• WORK ITEM
Output nothing but the lines from the line with "- rewrite !append_assoc. reflexivity." through the end of the listing below, both ends included.
[RECORDS FOR PROCESSING — start]
(** X3. A file keeps its name. When the path of a URL ends in a segment
    [name.ext] with one dot, both the stem and the extension are
    recovered, and the names that the extractors build from them are
    [name.ext] again. *)
Theorem plain_path_keeps_its_name u dir name ext reserve reserve' :
  URL_pathname env u = Some (dir +:+ "/" +:+ name +:+ "." +:+ ext) ->
  name <> "" -> ext <> "" ->
  free_of "/" name = true -> free_of "." name = true ->
  free_of "/" ext = true -> free_of "." ext = true ->
  extractFilename env u = name
  /\ getFileExtension env u = Some ext
  /\ or_else (extractFilename env u) reserve +:+ "."
     +:+ opt_or_else (getFileExtension env u) reserve'
     = name +:+ "." +:+ ext.
Proof.
  intros Hpath Hname Hext Hn1 Hn2 He1 He2.
  assert (Htruthy : forall s, s <> "" -> truthy s = true).
  { intros s Hs. unfold truthy. apply negb_true_iff, String.eqb_neq, Hs. }
  assert (Hstem : extractFilename env u = name).
  { unfold extractFilename. rewrite Hpath.
    change ("/" +:+ name +:+ "." +:+ ext) with (String "/" (name +:+ "." +:+ ext)).
    rewrite pop_split_after
      by (rewrite !free_of_append, Hn1, He1; reflexivity).
    change ("." +:+ ext) with (String "." ext).
    rewrite (split_char_cut "." name ext Hn2).
    unfold or_else. rewrite (Htruthy _ Hname). reflexivity. }
  assert (Hsuffix : getFileExtension env u = Some ext).
  { apply (getFileExtension_found env u _ (dir +:+ "/" +:+ name) ext Hpath).
    - rewrite !append_assoc. reflexivity.
    - exact Hext.
    - apply free_of_includes, He2. }
  split; [exact Hstem|]. split; [exact Hsuffix|].
  rewrite Hstem, Hsuffix. cbn [opt_or_else]. unfold or_else.
  rewrite (Htruthy _ Hname), (Htruthy _ Hext). reflexivity.
Qed.
End PlainPaths.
[RECORDS FOR PROCESSING — finish]
• RESPONSE TO THE TASK
    - rewrite !append_assoc. reflexivity.
    - exact Hext.
    - apply free_of_includes, He2. }
  split; [exact Hstem|]. split; [exact Hsuffix|].
  rewrite Hstem, Hsuffix. cbn [opt_or_else]. unfold or_else.
  rewrite (Htruthy _ Hname), (Htruthy _ Hext). reflexivity.
Qed.
End PlainPaths.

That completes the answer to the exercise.